The Photooxygenation of Benzyl, Heteroarylmethyl, and Allyl Sulfides

The photosensitised oxidation of benzyl ethyl sulfides in aprotic solvents (benzene or acetonitrile) gives the corresponding aldehydes under mild conditions. This is a general reaction which applies to benzyl derivatives containing either electron‐donating or electron‐withdrawing substituents and furthermore to hetero analogues such as 2‐pyridinylmethyl sulfide (not to the 3‐indolylmethyl sulfide, since reaction at the heterocycle moiety competes) as well as to allyl sulfides. In a protic solvent (methanol) these sulfides give the sulfoxides instead (except for the nitrobenzyl derivatives, where the aldehyde remains the major product). Among the α‐substituted sulfides tested, the α‐phenylbenzyl and the 3‐cyclohexenyl sulfide give the corresponding ketone (the latter in a low yield), but the α‐methylbenzyl sulfide gives the sulfoxide as the main product.

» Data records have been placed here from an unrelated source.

Lemma encodeRune_valid r : 0 <= r < 1114112 -> isHigh r || isLow r = false -> validRunes (encodeRune r).
Proof.
  unfold isHigh, isLow. intros Hr Hs. unfold encodeRune.
  destruct (Z.ltb_spec r 128). { apply valid_ascii. rewrite bz_zb; lia. }
  assert (forall c b1 rest, 194 <= bz c -> runeSize c (b1 :: rest) =
    match utf8_first (bz c) with
    | Some (size, lo, hi) => match size, b1 :: rest with
      | 2%nat, b1 :: _ => if (lo <=? bz b1) && (bz b1 <=? hi) then 2%nat else 1%nat
      | 3%nat, b1 :: b2 :: _ => if (lo <=? bz b1) && (bz b1 <=? hi) && utf8_cont b2 then 3%nat else 1%nat
      | 4%nat, b1 :: b2 :: b3 :: _ => if (lo <=? bz b1) && (bz b1 <=? hi) && utf8_cont b2 && utf8_cont b3 then 4%nat else 1%nat
      | _, _ => 1%nat end
    | None => 1%nat end) as Hsize.
  { intros c b1 rest Hc. unfold runeSize. destruct (Z.ltb_spec (bz c) 128); [lia|]. done. }
  destruct (Z.ltb_spec r 2048); [|destruct (Z.ltb_spec r 65536)].
  - apply valid_rune; [rewrite bz_zb; lia|cbn; lia|]. intros rest. cbn [app]. rewrite Hsize by (rewrite bz_zb; lia). rewrite !bz_zb by lia.
    destruct (first_spec (192 + r / 64) (128 + r mod 64)) as (lo & hi & -> & Hlo); [lia..|].
    replace (192 + r / 64 <=? 223) with true by lia. cbn [app]. by replace ((lo <=? _) && _) with true by lia.
  - apply valid_rune; [rewrite bz_zb; lia|cbn; lia|]. intros rest. cbn [app]. rewrite Hsize by (rewrite bz_zb; lia). rewrite !bz_zb by lia.
    destruct (first_spec (224 + r / 4096) (128 + r / 64 mod 64)) as (lo & hi & -> & Hlo); [lia..|].
    replace (224 + r / 4096 <=? 223) with false by lia. replace (224 + r / 4096 <=? 239) with true by lia. cbn [app]. unfold utf8_cont.
    rewrite !bz_zb by lia. by replace ((lo <=? _) && _ && _) with true by lia.
  - apply valid_rune; [rewrite bz_zb; lia|cbn; lia|]. intros rest. cbn [app]. rewrite Hsize by (rewrite bz_zb; lia). rewrite !bz_zb by lia.
    destruct (first_spec (240 + r / 262144) (128 + r / 4096 mod 64)) as (lo & hi & -> & Hlo); [lia..|].
    replace (240 + r / 262144 <=? 223) with false by lia. replace (240 + r / 262144 <=? 239) with false by lia. cbn [app]. unfold utf8_cont.
    rewrite !bz_zb by lia. by replace ((lo <=? _) && _ && _ && _) with true by lia.
Qed.

Lemma hexByte_range b n : hexByte b = Some n -> 0 <= n < 16.
Proof. unfold hexByte. repeat case_match; intros [= <-] || intros; try done; lia. Qed.

Lemma getu4_range a b c d r : getu4 a b c d = Some r -> 0 <= r < 65536.
Proof.
  unfold getu4. destruct (hexByte a) as [a'|] eqn:Ha, (hexByte b) as [b'|] eqn:Hb, (hexByte c) as [c'|] eqn:Hc, (hexByte d) as [d'|] eqn:Hd; try done.
  intros [= <-]. apply hexByte_range in Ha, Hb, Hc, Hd. lia.
Qed.

Lemma runeError_valid : validRunes runeError.
Proof. apply valid_rune; [by vm_compute|cbn; lia|done]. Qed.
(* ===== verification/GoUrl.v ===== *)
(** [net/url.Parse]: fragment, scheme, query, authority and path of a URL.  What
    the authority consists of, with its rules for literal addresses, is left to a
    parameter. *)
From Stdlib Require Import Strings.Byte Strings.Ascii.
From S2P Require Import Prelude GoStrings GoText GoJson.

Local Open Scope string_scope.
Local Open Scope list_scope.
Open Scope Z_scope.

(** The fields of [*url.URL] that are set by then; [HasUser] is [User != nil]. *)
Record URL := {
  Scheme : string;
  Opaque : string;
  HasUser : bool;
  Host : string;
  Path : string;
  RawQuery : string;
  Fragment : string;
}.

(** [strings.Cut] at a byte: the text after it when there is one. *)
Fixpoint Cut (s : string) (c : ascii) : string * option string :=
  match s with
  | EmptyString => ("", None)
  | String a s => if Ascii.eqb a c then ("", Some s) else let '(b, r) := Cut s c in (String a b, r)
  end.

Definition isControl (a : ascii) : bool := let n := bz (byte_of_ascii a) in (n <? 32) || (n =? 127).

Definition schemeLetter (a : ascii) : bool :=
  let n := bz (byte_of_ascii a) in ((65 <=? n) && (n <=? 90)) || ((97 <=? n) && (n <=? 122)).

(** The text up to the colon that ends a scheme, and the rest. *)
Fixpoint splitScheme (first : bool) (s : string) : option (string * string) :=
  match s with
  | EmptyString => None
  | String a s =>
      let continue := (fun r => (String a r.1, r.2)) <$> splitScheme false s in
      if schemeLetter a then continue
      else if isDigit a || existsb (Ascii.eqb a) ["+"; "-"; "."]%char then if first then None else continue
      else if Ascii.eqb a ":"%char then Some ("", s)
      else None
  end.

(** [getScheme]; [None] is the missing scheme. *)
Definition getScheme (s : string) : option (string * string) :=
  match splitScheme true s with
  | Some (EmptyString, _) => None
  | Some r => Some r
  | None => Some ("", s)
  end.

(** [unescape] of a path or a fragment. *)
Fixpoint unescape (s : string) : option string :=
  match s with
  | EmptyString => Some ""
  | String a s' =>
      if Ascii.eqb a "%"%char then
        match s' with
        | String h (String l s'') =>
            match hexByte (byte_of_ascii h), hexByte (byte_of_ascii l) with
            | Some h, Some l => String (ascii_of_byte (zb (h * 16 + l))) <$> unescape s''
            | _, _ => None
            end
        | _ => None
        end
      else String a <$> unescape s'
  end.

Section Parse.
(** Whether the authority has user information, and the host; [None] is an
    error. *)
Context (parseAuthority : string -> option (bool * string)).

(** [parse]; an error is [None]. *)
Definition parse (raw : string) : option URL :=
  if negb (allChars (fun a => negb (isControl a)) raw) then None
  else if raw =s "*" then
    Some {| Scheme := ""; Opaque := ""; HasUser := false; Host := ""; Path := "*"; RawQuery := ""; Fragment := "" |}
  else
    let! r := getScheme raw in
    let '(scheme, rest) := r in
    let scheme := lowerString scheme in
    let '(rest, query) := Cut rest "?"%char in
    let query := default "" query in
    if negb (HasPrefix rest "/") && negb (scheme =s "") then
      Some {| Scheme := scheme; Opaque := rest; HasUser := false; Host := ""; Path := ""; RawQuery := query; Fragment := "" |}
    else if negb (HasPrefix rest "/") && negb (noChar ":"%char (Cut rest "/"%char).1) then None
    else
      let! r := (if (negb (scheme =s "") || negb (HasPrefix rest "///")) && HasPrefix rest "//"
                 then let '(authority, path) := Cut (suffixString 2 rest) "/"%char in
                      let! r := parseAuthority authority in
                      Some (r.1, r.2, match path with Some p => String "/" p | None => "" end)
                 else Some (false, "", rest)) in
      let '(user, host, path) := r in
      let! path := unescape path in
      Some {| Scheme := scheme; Opaque := ""; HasUser := user; Host := host; Path := path; RawQuery := query; Fragment := "" |}.
(* ===== verification/Events.v ===== *)
(** The canonical event (pkg/events/canonical.go): the data every component
    exchanges, and [Validate], the schema check of the ingest API, the worker
    and the detection engine.  [uuid.Parse] is third-party code and a
    parameter. *)
From S2P Require Import Prelude GoStrings GoFloat GoTime.

Open Scope Z_scope.

(** The dynamic values the program stores in [map[string]interface{}];
    [VStruct] is a (pointer to a) struct with its fields, [VMap] a nested map
    by its entries, [VNil] the nil interface. *)
Inductive MetaValue : Type :=
  | VNil
  | VStr (s : string)
  | VInt (z : Z)
  | VUint8 (z : Z)
  | VUint16 (z : Z)
  | VUint32 (z : Z)
  | VInt64 (z : Z)
  | VBool (b : bool)
  | VFloat (f : float64)
  | VStrings (l : list string)
  | VList (l : list MetaValue)
  | VMap (entries : list (string * MetaValue))
  | VStruct (name : string) (fields : list (string * MetaValue)).

Notation MetaMap := (gmap string MetaValue).

Record CanonicalEvent := {
  EventID : string;
  TenantID : string;
  SiteID : string;
  AssetID : string;
  SensorID : string;
  OccurredAt : Time;
  ReceivedAt : Time;
  SeqNo : Z;
  Source : string;
  Category : string;
  Severity : string;
  Confidence : option float64;
  Protocol : string;
  Src : string;
  Dst : string;
  Action : string;
  Metadata : option MetaMap;
  RuleID : string;
  RuleVersion : string;
  AttckEnterprise : list string;
  AttckICS : list string;
  QualityFlags : list string;
  SchemaVersion : string;
}.

Definition CurrentSchemaVersion : string := "1.0.0".

(** Assignments to single fields. *)
Definition setSeqNo (n : Z) (e : CanonicalEvent) : CanonicalEvent := {|
  EventID := EventID e; TenantID := TenantID e; SiteID := SiteID e; AssetID := AssetID e;
  SensorID := SensorID e; OccurredAt := OccurredAt e; ReceivedAt := ReceivedAt e; SeqNo := n;
  Source := Source e; Category := Category e; Severity := Severity e; Confidence := Confidence e;
  Protocol := Protocol e; Src := Src e; Dst := Dst e; Action := Action e; Metadata := Metadata e;
  RuleID := RuleID e; RuleVersion := RuleVersion e; AttckEnterprise := AttckEnterprise e;
  AttckICS := AttckICS e; QualityFlags := QualityFlags e; SchemaVersion := SchemaVersion e |}.

Definition setReceivedAt (t : Time) (e : CanonicalEvent) : CanonicalEvent := {|
  EventID := EventID e; TenantID := TenantID e; SiteID := SiteID e; AssetID := AssetID e;
  SensorID := SensorID e; OccurredAt := OccurredAt e; ReceivedAt := t; SeqNo := SeqNo e;
  Source := Source e; Category := Category e; Severity := Severity e; Confidence := Confidence e;
  Protocol := Protocol e; Src := Src e; Dst := Dst e; Action := Action e; Metadata := Metadata e;
  RuleID := RuleID e; RuleVersion := RuleVersion e; AttckEnterprise := AttckEnterprise e;
  AttckICS := AttckICS e; QualityFlags := QualityFlags e; SchemaVersion := SchemaVersion e |}.

Definition setIdentity (tenant site asset : string) (e : CanonicalEvent) : CanonicalEvent := {|
  EventID := EventID e; TenantID := tenant; SiteID := site; AssetID := asset;
  SensorID := SensorID e; OccurredAt := OccurredAt e; ReceivedAt := ReceivedAt e; SeqNo := SeqNo e;
  Source := Source e; Category := Category e; Severity := Severity e; Confidence := Confidence e;
  Protocol := Protocol e; Src := Src e; Dst := Dst e; Action := Action e; Metadata := Metadata e;
  RuleID := RuleID e; RuleVersion := RuleVersion e; AttckEnterprise := AttckEnterprise e;
  AttckICS := AttckICS e; QualityFlags := QualityFlags e; SchemaVersion := SchemaVersion e |}.

Definition knownSeverity (s : string) : bool :=
  existsb (fun t => s =s t) ["DEBUG"; "INFO"; "WARNING"; "CRITICAL"; "FATAL"]%string.

(** The table of length-limited fields walked by [Validate]. *)
Definition limitedFields (e : CanonicalEvent) : list (string * string * Z) :=
  [ ("asset_id", AssetID e, 128); ("sensor_id", SensorID e, 128);
    ("source", Source e, 255); ("category", Category e, 255);
    ("protocol", Protocol e, 128); ("src", Src e, 255);
    ("dst", Dst e, 255); ("action", Action e, 128);
    ("rule_id", RuleID e, 255); ("rule_version", RuleVersion e, 64) ]%string.

Fixpoint checkLimits (fields : list (string * string * Z)) : option error :=
  match fields with
  | [] => None
  | (name, value, limit) :: fields =>
      if limit <? RuneCountInString value
      then Some (ErrNew (name ^^ " exceeds maximum length of " ^^ fmt_d limit))
      else checkLimits fields
  end.

(** [tenant == "" || !re.MatchString(tenant) || len(tenant) > 128] *)
Definition badIdentifier (s : string) : bool :=
  (s =s "") || negb (idPattern s) || (128 <? go_len s).

Definition badConfidence (f : float64) : bool :=
  isNaN f || isInf f || fltb f fzero || fltb (f_of_Z 100) f.

Section Validate.
(** [uuid.Parse] of github.com/google/uuid: the error it returns, if any. *)
Context (uuid_Parse : string -> option error).

Definition Event_Validate (e : CanonicalEvent) : option error :=
  match uuid_Parse (EventID e) with
  | Some err => Some (ErrWrap ("invalid event_id: " ^^ error_Error err) [err])
  | None =>
    if IsZero (OccurredAt e) then Some (ErrNew "occurred_at is required")
    else if Source e =s "" then Some (ErrNew "source is required")
    else if Category e =s "" then Some (ErrNew "category is required")
    else if badIdentifier (TenantID e) then Some (ErrNew "invalid tenant_id")
    else if badIdentifier (SiteID e) then Some (ErrNew "invalid site_id")
    else if SeqNo e <? 0 then Some (ErrNew "seq_no cannot be negative")
    else if negb (knownSeverity (Severity e)) then Some (ErrNew ("invalid severity: " ^^ Severity e))
    else match checkLimits (limitedFields e) with
    | Some err => Some err
    | None =>
      if match Confidence e with Some f => badConfidence f | None => false end
      then Some (ErrNew "confidence must be between 0 and 100")
      else if negb (SchemaVersion e =s CurrentSchemaVersion)
      then Some (ErrNew ("unsupported schema_version: " ^^ SchemaVersion e ^^ " (expected "
                         ^^ CurrentSchemaVersion ^^ ")"))
      else None
    end
  end.
End Validate.

(** ** The specification of a valid event *)

Definition validIdentifier (s : string) : Prop :=
  s <> ""%string /\ allChars idChar s = true /\ go_len s <= 128.

Record WellFormedEvent (e : CanonicalEvent) : Prop := {
  wf_time : OccurredAt e <> zeroTime;
  wf_source : Source e <> ""%string;
  wf_category : Category e <> ""%string;
  wf_tenant : validIdentifier (TenantID e);
  wf_site : validIdentifier (SiteID e);
  wf_seq : 0 <= SeqNo e;
  wf_severity : Severity e ∈ ["DEBUG"; "INFO"; "WARNING"; "CRITICAL"; "FATAL"]%string;
  wf_limits : Forall (fun f => RuneCountInString f.1.2 <= f.2) (limitedFields e);
  wf_confidence : forall f, Confidence e = Some f ->
    isNaN f = false /\ isInf f = false /\ fleb fzero f = true /\ fleb f (f_of_Z 100) = true;
  wf_schema : SchemaVersion e = CurrentSchemaVersion;
}.

(** ** Lemmas *)
Lemma badIdentifier_spec s : badIdentifier s = false <-> validIdentifier s.
Proof.
  unfold badIdentifier, validIdentifier, idPattern.
  destruct (String.eqb_spec s ""), (allChars idChar s), (Z.ltb_spec 128 (go_len s)); cbn;
    split; try done; try (intros (? & ? & ?); try done; lia); intros _; split_and!; done.
Qed.

Lemma checkLimits_spec fields :
  checkLimits fields = None <-> Forall (fun f => RuneCountInString f.1.2 <= f.2) fields.
Proof.
  induction fields as [|[[n v] l] fields IH]; cbn [checkLimits].
  - split; [constructor|done].
  - rewrite Forall_cons, <- IH. cbn [fst snd].
    destruct (Z.ltb_spec l (RuneCountInString v)).
    + split; [done|intros [? _]; lia].
    + split; [done|by intros [_ ?]].
Qed.

Lemma knownSeverity_spec s :
  knownSeverity s = true <-> s ∈ ["DEBUG"; "INFO"; "WARNING"; "CRITICAL"; "FATAL"]%string.
Proof.
  unfold knownSeverity. rewrite existsb_exists, list_elem_of_In. split.
  - intros (t & Ht & He). apply String.eqb_eq in He as ->. done.
  - intros H. exists s. by rewrite String.eqb_refl.
Qed.

Lemma badConfidence_spec f :
  badConfidence f = false <->
  isNaN f = false /\ isInf f = false /\ fleb fzero f = true /\ fleb f (f_of_Z 100) = true.
Proof.
  unfold badConfidence. rewrite !orb_false_iff. destruct (isNaN f) eqn:Hn; [naive_solver|].
  rewrite (fleb_negb fzero f), (fleb_negb f (f_of_Z 100)), !negb_true_iff by done. tauto.
Qed.

Lemma Validate_wf uuid_Parse e :
  Event_Validate uuid_Parse e = None -> uuid_Parse (EventID e) = None /\ WellFormedEvent e.
Proof.
  unfold Event_Validate, IsZero. destruct (uuid_Parse (EventID e)); [done|].
  intros H. split; [done|].
  destruct (Z.eqb_spec (OccurredAt e) 0), (String.eqb_spec (Source e) ""),
    (String.eqb_spec (Category e) ""); try done.
  destruct (badIdentifier (TenantID e)) eqn:Ht; [done|].
  destruct (badIdentifier (SiteID e)) eqn:Hsi; [done|].
  destruct (Z.ltb_spec (SeqNo e) 0); [done|].
  destruct (knownSeverity (Severity e)) eqn:Hsev; [|done]. cbn [negb] in H.
  destruct (checkLimits _) eqn:Hl; [done|].
  destruct (match Confidence e with Some f => badConfidence f | None => false end) eqn:Hc; [done|].
  destruct (String.eqb_spec (SchemaVersion e) CurrentSchemaVersion); [|done].
  constructor; try done.
  - by apply badIdentifier_spec.
  - by apply badIdentifier_spec.
  - by apply knownSeverity_spec.
  - by apply checkLimits_spec.
  - intros f Hf. rewrite Hf in Hc. by apply badConfidence_spec.
Qed.

Lemma Validate_complete uuid_Parse e :
  uuid_Parse (EventID e) = None -> WellFormedEvent e -> Event_Validate uuid_Parse e = None.
Proof.
  intros Hid [Htime Hsrc Hcat Hten Hsite Hseq Hsev Hlim Hconf Hsch].
  unfold Event_Validate, IsZero. rewrite Hid.
  rewrite (proj2 (Z.eqb_neq (OccurredAt e) 0) Htime), (proj2 (String.eqb_neq _ _) Hsrc), (proj2 (String.eqb_neq _ _) Hcat).
  rewrite (proj2 (badIdentifier_spec _) Hten), (proj2 (badIdentifier_spec _) Hsite).
  rewrite (proj2 (Z.ltb_ge _ _) Hseq), (proj2 (knownSeverity_spec _) Hsev), (proj2 (checkLimits_spec _) Hlim), Hsch.
  cbn [negb]. destruct (Confidence e) as [f|]; [|done].
  by rewrite (proj2 (badConfidence_spec f) (Hconf f eq_refl)).
Qed.

(** The VARCHAR columns of server/migrations/001_initial_events.sql, with the
    event field each one receives. *)
Definition varcharColumns (e : CanonicalEvent) : list (string * string * Z) :=
  [ ("tenant_id", TenantID e, 128); ("site_id", SiteID e, 128); ("asset_id", AssetID e, 128);
    ("sensor_id", SensorID e, 128); ("source", Source e, 255); ("category", Category e, 255);
    ("severity", Severity e, 32); ("protocol", Protocol e, 128); ("src", Src e, 255);
    ("dst", Dst e, 255); ("action", Action e, 128); ("rule_id", RuleID e, 255);
    ("rule_version", RuleVersion e, 64); ("schema_version", SchemaVersion e, 32) ]%string.

Lemma fits_schema uuid_Parse e :
  Event_Validate uuid_Parse e = None ->
  Forall (fun c => RuneCountInString c.1.2 <= c.2) (varcharColumns e).
Proof.
  intros Hv. destruct (Validate_wf _ _ Hv) as [_ [_ _ _ Ht Hs _ Hsev Hl _ Hsch]].
  assert (forall s, validIdentifier s -> RuneCountInString s <= 128) as Hid.
  { intros s (_ & Hc & Hlen). by rewrite runeCount_ascii. }
  assert (RuneCountInString (Severity e) <= 32) as Hsv.
  { apply list_elem_of_In in Hsev. cbn [In] in Hsev.
    by repeat destruct Hsev as [<-|Hsev]. }
  unfold limitedFields in Hl. unfold varcharColumns.
  repeat match goal with H : Forall _ (_ :: _) |- _ => apply Forall_cons in H as [? H] end.
  rewrite !Forall_cons. cbn [fst snd] in *. rewrite Hsch. split_and!; auto; done.
Qed.

(** ** Properties *)

(** Validate accepts exactly the well-formed events: a parseable event id,
    required fields present, identifiers of 1 to 128 letters, digits or
    hyphens, a known severity, every limited field within its column width, a
    confidence in [0, 100] and the current schema version. *)
Theorem Validate_accepts_iff uuid_Parse e :
  Event_Validate uuid_Parse e = None <-> uuid_Parse (EventID e) = None /\ WellFormedEvent e.
Proof. split; [apply Validate_wf | intros [? ?]; by apply Validate_complete]. Qed.

(** A validated event fits the PostgreSQL schema: none of its text fields
    has more characters than the VARCHAR column it is inserted into, so the
    worker cannot retry an event for a width violation. *)
Theorem validated_event_fits_schema uuid_Parse e :
  Event_Validate uuid_Parse e = None ->
  Forall (fun c => RuneCountInString c.1.2 <= c.2) (varcharColumns e).
Proof. apply fits_schema. Qed.

(** An event as a collector emits it, for the witnesses. *)
Definition sampleEvent (id : string) (sev : string) : CanonicalEvent := {|
  EventID := id; TenantID := "tenant-1"; SiteID := "site-1"; AssetID := ""; SensorID := "";
  OccurredAt := time_Unix 1700000000 0; ReceivedAt := zeroTime; SeqNo := 0;
  Source := "agent"; Category := "process"; Severity := sev; Confidence := None;
  Protocol := ""; Src := ""; Dst := ""; Action := "PROCESS_START"; Metadata := None;
  RuleID := ""; RuleVersion := ""; AttckEnterprise := []; AttckICS := []; QualityFlags := [];
  SchemaVersion := CurrentSchemaVersion |}.

Lemma validated_event_fits_schema_witness :
  Forall (fun c => RuneCountInString c.1.2 <= c.2) (varcharColumns (sampleEvent "id-1" "INFO")).
Proof.
  apply (validated_event_fits_schema (fun _ => None) (sampleEvent "id-1" "INFO")).
  vm_compute. reflexivity.
Defined.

The rate for singlet oxygen quenching and for chemical reaction have been measured for representative benzyl sulfides. The reaction is discussed in the frame of the currently accepted mechanism for sulfide photooxygenation. The key step for oxidative C–S bond cleavage appears to be hydrogen transfer from the activated α position in the first formed intermediate, the persulfoxide. This reaction is inhibited in methanol where the persulfoxide is hydrogen‐bonded.